I’ve setup a few virtualized environments starting from the good old Xen in 2004. Good web-based, remote management of the VMs has been a sore point for me, since you needed to have some Gtk or Qt app to do all the VM management stuff. Not that the desktop virtual machine management isn’t robust, but its just that when you are travelling and you just want to restart the VM quickly, a web interface does the work quickly.
Another thing about VM management is being able to look at resources in real-time use. There are people out there who love the command-line stuff, but I like a GUI for real-time resource management. Are there too many simultaneous users, high-latency requests, reporting occupying too much CPU? So SSH into a server through the command-line just doesn’t cut it for me.
I recently discovered the Archipel project, when trying to setup a virtualized environment for an NGO without system admin, who don’t need to know qemu, libvirt etc. The goal is that in a few clicks you’d have a virtual machine ready to be used. Another click to restart a VM. Another click to clone an existing VM. Increase or decrease VM memory or CPU cores etc. by moving some sliders. Isn’t that what linode or Amazon EC2 offers you ask?… But I have my own server in a local datacenter, which turns out to be much more ROI-effective and performance effective than those providers in the long-term.
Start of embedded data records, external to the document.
Lemma partner_about n p : taker n p = true \/ stranger n p = true -> about p = Some n.
Proof.
  destruct p as [|o tm|o tm|o tm|o tm m own|o tm m own|o tm m|o tm m|o tm m|o tm m|o tm m|o tm m w|o tm m|v tm m|o m own e|o m r|o tm m|o m r|i];
    cbn; try (by intros []); try destruct o; try destruct own; intros [E|E]; try done; by apply bool_decide_eq_true in E as ->.
Qed.

Lemma takings_snoc n (k : @catch T) l : b2z (bool_decide (n ∈ k_node <$> (l ++ [k]))) <= b2z (bool_decide (n ∈ k_node <$> l)) + b2z (bool_decide (k_node k = n)).
Proof.
  rewrite fmap_app. repeat case_bool_decide; cbn [b2z]; try lia. exfalso.
  match goal with H : n ∈ _ ++ _ |- _ => apply elem_of_app in H as [|Hn]; [done|] end. apply list_elem_of_singleton in Hn. done.
Qed.

Lemma occ_cons n m l : occ n (m :: l) = b2z (bool_decide (m = n)) + occ n l.
Proof. reflexivity. Qed.

(** What a step does to the partners of a node that is there. *)
Definition queue_step (n : nat) s s' p p' : Prop :=
  occ n (waitingConsumers s') + b2z (stranger n p') <= occ n (waitingConsumers s) + b2z (stranger n p)
  /\ (stranger n p = false ->
      occ n (waitingProducers s') + b2z (taker n p') + takings n s' <= occ n (waitingProducers s) + b2z (taker n p) + takings n s).

Lemma b2z_mono (a b : bool) : (a = true -> b = true) -> b2z a <= b2z b.
Proof. destruct a; [intros ->; [lia|done]|]. intros _. apply b2z_bounds. Qed.

Lemma same_queue n s s' p p' : waitingConsumers s' = waitingConsumers s -> waitingProducers s' = waitingProducers s -> taken s' = taken s ->
  (stranger n p' = true -> stranger n p = true) -> (taker n p' = true -> taker n p = true) -> queue_step n s s' p p'.
Proof.
  intros E1 E2 E3 H1 H2. apply b2z_mono in H1, H2. unfold queue_step, takings. rewrite E1, E2, E3. split; [lia|]. intros _. lia.
Qed.

Lemma get_queue n s m t v p p' : (stranger n p' = true -> stranger n p = true) -> taker n p' = false ->
  (stranger n p = false -> m = n -> taker n p = true) -> queue_step n s (do_get dflt v m t s) p p'.
Proof.
  intros H1 H2 H3. apply b2z_mono in H1. unfold queue_step, takings. cbn [do_get with_node waitingConsumers waitingProducers taken]. split; [lia|].
  intros Hs. rewrite H2. pose proof (takings_snoc n (mkCatch m v t) (taken s)) as Hk. cbn [k_node] in Hk.
  pose proof (b2z_bounds (taker n p)).
  destruct (decide (m = n)) as [E|E]; [rewrite (bool_decide_true (m = n)) in Hk by done; rewrite (H3 Hs E)|rewrite (bool_decide_false (m = n)) in Hk by done]; cbn [b2z] in *; lia.
Qed.

Lemma deque_queue n o tm t s s' p' e : deque_next dflt o tm t s = Some (s', p', e) -> (n < length (nodes s))%nat ->
  queue_step n s s' (SDeque o tm) p'.
Proof.
  unfold deque_next. intros Hl Hn. unfold queue_step, takings. destruct (partners o s) as [|m l] eqn:E; injection Hl as <- <- <-.
  - assert (bool_decide (length (nodes s) = n) = false) as Hne by (apply bool_decide_false; lia).
    destruct o as [v|]; cbn [enque waitingConsumers waitingProducers taken stranger taker]; rewrite ?occ_app, ?occ_cons, ?Hne; change (occ n []) with 0;
      cbn [b2z]; split; lia.
  - pose proof (b2z_bounds (bool_decide (m = n))).
    destruct o as [v|]; cbn [partners set_partners waitingConsumers waitingProducers taken] in *; rewrite E, occ_cons;
      destruct (decide _); cbn [stranger taker b2z]; split; lia.
Qed.

Ltac same_queue := apply same_queue; try done.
Archipel does all of the above and much more. It is an excellent XMPP-based VM orchestration tool:
Archipel is a solution to manage and supervise virtual machines. No matter if you have a few locally on your computer or thousands through data centers, Archipel is a central solution to manage them all. You can perform all basic virtualization commands and many other things like live migration, VMCasts, packages, etc.
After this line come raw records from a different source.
(* ===== verification/Executors.v ===== *)
(** * Executors on other executors: daf/DirectExecutor.h, daf/LockedExecutor.h, daf/ConstrainedExecutor

    A ConstrainedExecutor wraps each command in a runnable that holds a permit of its
    semaphore from the call of [execute] to the end of [run], and gives the wrapped
    command to another executor.  That executor is only asked to do what
    Executor::execute promises: it refuses the command with -1, or accepts it and later
    runs it or drops it.  The semaphore is the counter that [Semaphore] refines. *)

From S2P Require Import Prelude Threads.

(** daf/DirectExecutor.h:40-42 [DirectExecutor::execute]. A command is what its run() returns or throws. *)
Definition direct_execute (command : option (result Z)) : result Z :=
  match command with None => Ok 0 | Some run => run end.

(** daf/LockedExecutor.h:52-59 [LockedExecutor::execute]. [locked]: the guard has got the lock. *)
Definition locked_execute (locked : bool) (cmd : option (result Z)) : result Z :=
  match cmd with
  | None => Ok 0
  | Some _ => if locked then direct_execute cmd else Ok (-1)
  end.

(** daf/ConstrainedExecutor.cpp:42-50 [ConstraintRunnable::run]. Its result; every path gives the permit back once. *)
Definition constraint_run (command : option (result Z)) : Z :=
  match direct_execute command with Ok r => r | Throw _ => 0 end.

Section constrained.
Context `{ace : AceMinMax, !AceMinMaxLaws}.

(** ** State *)

(** daf/ConstrainedExecutor.h:45-47 [ConstrainedExecutor]. [semaphore_] is the number of its permits; [lost] counts the
    permits of runnables that have been deleted without being run. *)
Record constrained := mkConstrained { semaphore_ : Z; permits_ : Z; lost : Z }.

(** daf/ConstrainedExecutor.cpp:61-66 [ConstrainedExecutor::ConstrainedExecutor]. *)
Definition constrained_init (permits : Z) : constrained :=
  let n := ace_range 1 INT_MAX (to_int permits) in mkConstrained n n 0.

(** daf/ConstrainedExecutor.cpp:74-78 [ConstrainedExecutor::available]. *)
Definition available (s : constrained) : Z := to_size (semaphore_ s).
(** daf/ConstrainedExecutor.cpp:80-84 [ConstrainedExecutor::size]. *)
Definition size (s : constrained) : Z := to_size (permits_ s - available s).

Definition add_permits (n : Z) (s : constrained) : constrained := mkConstrained (semaphore_ s + n) (permits_ s) (lost s).
Definition lose_permit (s : constrained) : constrained := mkConstrained (semaphore_ s) (permits_ s) (lost s + 1).

(** Callers of execute, and the runnables that the other executor has accepted. *)
Inductive xpc :=
| XIdle
| XAcquire (cmd : option (result Z))   (* ConstraintRunnable(): this->semaphore_.acquire() *)
| XExecute (cmd : option (result Z))   (* this->executor_.execute(...) *)
| XDone (r : Z)
| RPending (cmd : option (result Z))
| RRunning (cmd : option (result Z))   (* the command runs *)
| RRelease (r : Z)                     (* this->semaphore_.release() *)
| RDone (r : Z)
| RDeleted.

(** A call; what the other executor does with a command. *)
Inductive xchoice := XCall (cmd : option (result Z)) | XGo | XAccept | XRefuse | XRun | XDrop.

(** daf/ConstrainedExecutor.cpp:68-72 [ConstrainedExecutor::execute]. And the runnable, lines 28-56. The last component is a runnable
    that the other executor now has. *)
Definition constrained_local (ch : xchoice) (s : constrained) (p : xpc) : option (constrained * xpc * option xpc) :=
  match ch, p with
  | XCall cmd, XIdle => Some (s, XAcquire cmd, None)
  | XGo, XAcquire cmd => if 0 <? semaphore_ s then Some (add_permits (-1) s, XExecute cmd, None) else None
  | XAccept, XExecute cmd => Some (s, XDone 0, Some (RPending cmd))
  | XRefuse, XExecute cmd => Some (lose_permit s, XDone (-1), None)
  | XGo, XDone _ => Some (s, XIdle, None)
  | XRun, RPending cmd => Some (s, RRunning cmd, None)
  | XDrop, RPending _ => Some (lose_permit s, RDeleted, None)
  | XGo, RRunning cmd => Some (s, RRelease (constraint_run cmd), None)
  | XGo, RRelease r => Some (add_permits 1 s, RDone r, None)
  | _, _ => None
  end.

Definition constrained_next (ch : xchoice) (t : nat) (c : conf constrained xpc) : option (conf constrained xpc) :=
  p ← threads c !! t;
  '(s, p, new) ← constrained_local ch (shared c) p;
  Some (mkConf s (<[t := p]> (threads c) ++ option_list new)).

Definition constrained_start (permits : Z) (n : nat) : conf constrained xpc :=
  mkConf (constrained_init permits) (replicate n XIdle).

(** ** The permits *)

#[local] Arguments tcount : simpl never.

Definition has_permit (p : xpc) : bool :=
  match p with XExecute _ | RPending _ | RRunning _ | RRelease _ => true | _ => false end.
Definition is_running (p : xpc) : bool := match p with RRunning _ => true | _ => false end.

Record constrained_inv (m : Z) (c : conf constrained xpc) : Prop := {
  ci_sum : semaphore_ (shared c) + tcount has_permit (threads c) + lost (shared c) = permits_ (shared c);
  ci_permits : permits_ (shared c) = m;
  ci_nonneg : 0 <= semaphore_ (shared c);
  ci_lost : 0 <= lost (shared c);
}.

Lemma constrained_next_inv ch t c c' : constrained_next ch t c = Some c' ->
  exists p s p' new, threads c !! t = Some p /\ constrained_local ch (shared c) p = Some (s, p', new)
    /\ c' = mkConf s (<[t := p']> (threads c) ++ option_list new).
Proof.
  unfold constrained_next. destruct (threads c !! t) as [p|]; [|done]. cbn [mbind option_bind].
  destruct (constrained_local ch _ p) as [[[s p'] new]|] eqn:E; [|done]. intros [= <-]. eauto 10.
Qed.

Lemma local_permits ch s p s' p' new : constrained_local ch s p = Some (s', p', new) ->
  semaphore_ s' + b2z (has_permit p') + tcount has_permit (option_list new) + lost s'
    = semaphore_ s + b2z (has_permit p) + lost s
  /\ permits_ s' = permits_ s /\ (0 <= semaphore_ s -> 0 <= semaphore_ s') /\ (0 <= lost s -> 0 <= lost s').
Proof.
  destruct ch, p; intros Hl; cbn in Hl; try done; try (destruct (Z.ltb_spec 0 (semaphore_ s)); [|done]);
    injection Hl as <- <- <-; cbn; rewrite ?tcount_cons, ?tcount_nil; cbn; lia.
Qed.

Lemma constrained_inv_step m c c' : constrained_inv m c -> step constrained_next c c' -> constrained_inv m c'.
Proof.
  intros [H1 H2 H3 H4] (ch & t & (p & s & p' & new & Hp & Hl & ->)%constrained_next_inv).
  destruct (local_permits _ _ _ _ _ _ Hl) as (L1 & L2 & L3 & L4). split; cbn [shared threads].
  - rewrite tcount_app, (tcount_insert _ _ _ _ _ Hp). lia.
  - lia.
  - auto.
  - auto.
Qed.

Lemma constrained_inv_reachable permits n c :
  reachable constrained_next (constrained_start permits n) c ->
  constrained_inv (ace_range 1 INT_MAX (to_int permits)) c.
Proof.
  apply invariant; [|apply constrained_inv_step].
  assert (tcount has_permit (replicate n XIdle) = 0) as H0.
  { apply tsum_zero. by intros i p [-> _]%lookup_replicate. }
  split; cbn; rewrite ?H0, ?ace_range_spec; unfold INT_MAX; lia.
Qed.

(** At most as many commands run at a time as the executor has permits, which
    are at least one and at most INT_MAX; size() is the number of permits that commands
    have or have lost, without wrap-around. *)
Theorem constrained_limit permits n c :
  reachable constrained_next (constrained_start permits n) c ->
  1 <= permits_ (shared c) <= INT_MAX
  /\ tcount is_running (threads c) <= permits_ (shared c)
  /\ size (shared c) = tcount has_permit (threads c) + lost (shared c)
  /\ available (shared c) + size (shared c) = permits_ (shared c).
Proof.
  intros [H1 H2 H3 H4]%constrained_inv_reachable. rewrite ace_range_spec in H2.
  assert (tcount is_running (threads c) <= tcount has_permit (threads c)) as Hr
    by (apply tsum_le; intros i p _; by destruct p).
  pose proof (tcount_nonneg has_permit (threads c)). unfold size, available, INT_MAX in *.
  rewrite !to_size_small; unfold SIZE_MOD; rewrite ?to_size_small; unfold SIZE_MOD; lia.
Qed.

(** The commands that the other executor refused keep their permits: when all are lost,
    every later execute waits for ever. *)
Lemma permits_run_out c c' t cmd :
  constrained_inv (lost (shared c)) c -> semaphore_ (shared c) = 0 -> threads c !! t = Some (XAcquire cmd) ->
  reachable constrained_next c c' -> threads c' !! t = Some (XAcquire cmd).
Proof.
  intros Hinv Hs Ht Hr. cut (threads c' !! t = Some (XAcquire cmd) /\ semaphore_ (shared c') = 0
    /\ tcount has_permit (threads c') = 0); [by intros [? _]|].
  assert (tcount has_permit (threads c) = 0) as H0 by (destruct Hinv; lia). clear Hinv.
  induction Hr as [c|c c1 c2 Hst _ IH]; [done|].
  destruct Hst as (ch & u & (p & s & p' & new & Hp & Hl & ->)%constrained_next_inv).
  pose proof (tcount_le_one has_permit _ _ _ Hp) as Hle.
  assert (has_permit p = false) as Ep by (destruct (has_permit p); [cbn in Hle; lia|done]).
  assert (semaphore_ s = 0 /\ has_permit p' = false /\ new = None /\ (p = XAcquire cmd -> p' = p)) as (S0 & Ep' & -> & Hsame).
  { destruct ch, p; cbn in Hl, Ep; try done; try (rewrite Hs in Hl; done); by injection Hl as <- <- <-. }
  apply IH; cbn [shared threads option_list]; rewrite ?app_nil_r; [done| |].
  - destruct (decide (u = t)) as [->|Hne]; [|by rewrite list_lookup_insert_ne].
    rewrite Ht in Hp. injection Hp as <-. rewrite list_lookup_insert_eq by (by eapply lookup_lt_Some). by rewrite Hsame.
  - rewrite (tcount_insert _ _ _ _ _ Hp), Ep, Ep', H0. done.
Qed.
End constrained.

(** ** Executions *)

#[local] Existing Instance ace_min_max_std.

(** One permit, one command that throws, one that is refused, and a caller that waits. *)
Definition refused_once : list (xchoice * nat) :=
  [(XCall (Some (Throw InternalException)), 0%nat); (XGo, 0%nat); (XAccept, 0%nat); (XRun, 2%nat); (XGo, 2%nat);
   (XGo, 2%nat); (XGo, 0%nat); (XCall (Some (Ok 7)), 0%nat); (XGo, 0%nat); (XRefuse, 0%nat);
   (XCall (Some (Ok 7)), 1%nat)].

Lemma refused_once_reached : exists c, reachable constrained_next (constrained_start 1 2) c
  /\ threads c = [XDone (-1); XAcquire (Some (Ok 7)); RDone 0] /\ semaphore_ (shared c) = 0 /\ lost (shared c) = 1.
Proof.
  destruct (run constrained_next refused_once (constrained_start 1 2)) as [c|] eqn:E; [|by vm_compute in E].
  exists c. split; [by eapply run_reachable|]. vm_compute in E. by injection E as <-.
Qed.

(** The permit of the refused command is gone: the caller waits for ever. *)
Lemma refusal_blocks_executor : exists c, reachable constrained_next (constrained_start 1 2) c
  /\ forall c', reachable constrained_next c c' -> threads c' !! 1%nat = Some (XAcquire (Some (Ok 7))).
Proof.
  destruct refused_once_reached as (c & Hr & Ht & Hs & Hl). exists c. split; [done|]. intros c' Hc'.
  assert (AceMinMaxLaws) as Hace by apply ace_min_max_std_laws.
  eapply permits_run_out; [|done| |exact Hc'].
  - pose proof (constrained_inv_reachable _ _ _ Hr) as Hi. by rewrite Hl.
  - by rewrite Ht.
Qed.

Lemma constrained_limit_witness :
  exists c, reachable constrained_next (constrained_start 1 2) c /\ tcount is_running (threads c) = 1
    /\ 1 <= permits_ (shared c) <= INT_MAX /\ size (shared c) = 1.
Proof.
  destruct (run constrained_next (take 4 refused_once) (constrained_start 1 2)) as [c|] eqn:E; [|by vm_compute in E].
  pose proof (run_reachable _ _ _ _ E) as Hr. exists c. split; [exact Hr|].
  destruct (@constrained_limit ace_min_max_std ace_min_max_std_laws 1 2 c Hr) as (H1 & _ & H3 & _).
  vm_compute in E. injection E as <-. split; [reflexivity|]. split; [exact H1|]. rewrite H3. reflexivity.
Defined.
All you have to do is setup eJabberd-based XMPP server, make some configuration like the qemu host and it will find all the VMs from your list. You can even manage multiple hosts with multiple VMs from one eJabberd server. That’s not all. Most of the commands are like chatting to a bot and then it runs commands on libvirt. How cool is that?!? Being able to chat with your Hypervisor!!
On the client-side, you have to install a set of webpages on Apache and this can be on the same host as eJabberd or separate. The pages on this client-side app uses websockets or BOSH and has a nice looking UI. This allows real-time view of the virtual machines and the hosts. I also some the built-in VNC client that uses only JavaScript. So you do not have to install any client on the local machine. It all runs from the web browser. There is some lag, but if you’ve got a good machine and a browser with good internet connection, it works quite well.
There are some bugs in the client app that keep showing up, but all in all this is an excellent system. Virtual machine management cannot be easier than this… This is indeed the future of virtual machine orchestration.